• [EXERCISE PROMPT] Where in the entries below does "Some" appear? Copy every line that has it.

• [WORKING DATA]
(* ===== verification/Blockers.v ===== *)
(** * Live blockers

    [packages/runtime/src/workflow/blockers.ts]: the reading of blocker messages
    and their reconciliation with the approvals, tasks and findings. *)

From S2P Require Import Prelude Json.

Inductive LiveBlockerKind : Type := approval | task_run | finding | recovery | other.
#[export] Instance LiveBlockerKind_eq_dec : EqDecision LiveBlockerKind.
Proof. solve_decision. Defined.

Definition blocker_text (k : LiveBlockerKind) : string :=
  match k with
  | approval => "approval" | task_run => "task_run" | finding => "finding" | recovery => "recovery" | other => "other"
  end.

Record LiveBlocker : Type := Live
  { lb_kind : LiveBlockerKind;
    lb_subject : option string;
    lb_identity : string;
    lb_message : string;
    lb_digest : string }.

(** An absent list is an empty one. *)
Record LiveBlockerReconciliationInput : Type := Reconciliation
  { blocker_messages : list string;
    pending_approval_ids : list string;
    resolved_approval_ids : list string;
    passed_task_ids : list string;
    blocking_finding_ids : list string;
    inactive_finding_ids : list string;
    terminal_iteration : bool }.

(** ** The patterns *)

(** [\S+] at the start of a string, and the rest. *)
Fixpoint split_word (s : string) : string * string :=
  match s with
  | EmptyString => ("", "")
  | String a s' => if is_space a then ("", s) else let (w, r) := split_word s' in (String a w, r)
  end.

(** The group of [/^prefix(\S+)rest/], where [rest] starts with a space or ends. *)
Definition capture (prefix : string) (rest : string -> bool) (message : string) : option string :=
  if starts_with message prefix then
    let (w, r) := split_word (str_drop (String.length prefix) message) in
    if negb (bool_decide (w = "")) && rest r then Some w else None
  else None.

Definition APPROVAL : string -> option string :=
  capture "approval request " (fun r => bool_decide (r = " awaiting a decision")).
Definition TASK_RUN : string -> option string := capture "task " (fun r => starts_with r " did not complete:").
Definition FINDING : string -> option string := capture "blocking finding " (fun r => bool_decide (r = "")).
Definition RECOVERY (message : string) : bool := starts_with message "recovered from an interrupted process".

(** ** Reconciliation *)

Section reconcile.
Context `{Hash}.

Definition blocker (kind : LiveBlockerKind) (message : string) (subjectId : option string) : LiveBlocker :=
  let identity := match subjectId with
                  | None => blocker_text kind +:+ ":" +:+ str_take 24 (sha256 message)
                  | Some id => blocker_text kind +:+ ":" +:+ id
                  end in
  Live kind subjectId identity message (sha256 (identity +:+ String (ascii_of_nat 10) message)).

Definition parseLegacyBlocker (message : string) : LiveBlocker :=
  match APPROVAL message with
  | Some id => blocker approval message (Some id)
  | None =>
      match TASK_RUN message with
      | Some id => blocker task_run message (Some id)
      | None =>
          match FINDING message with
          | Some id => blocker finding message (Some id)
          | None => if RECOVERY message then blocker recovery message None else blocker other message None
          end
      end
  end.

• [EXERCISE SOLUTION]
    if negb (bool_decide (w = "")) && rest r then Some w else None
                  | Some id => blocker_text kind +:+ ":" +:+ id
  | Some id => blocker approval message (Some id)
      | Some id => blocker task_run message (Some id)
          | Some id => blocker finding message (Some id)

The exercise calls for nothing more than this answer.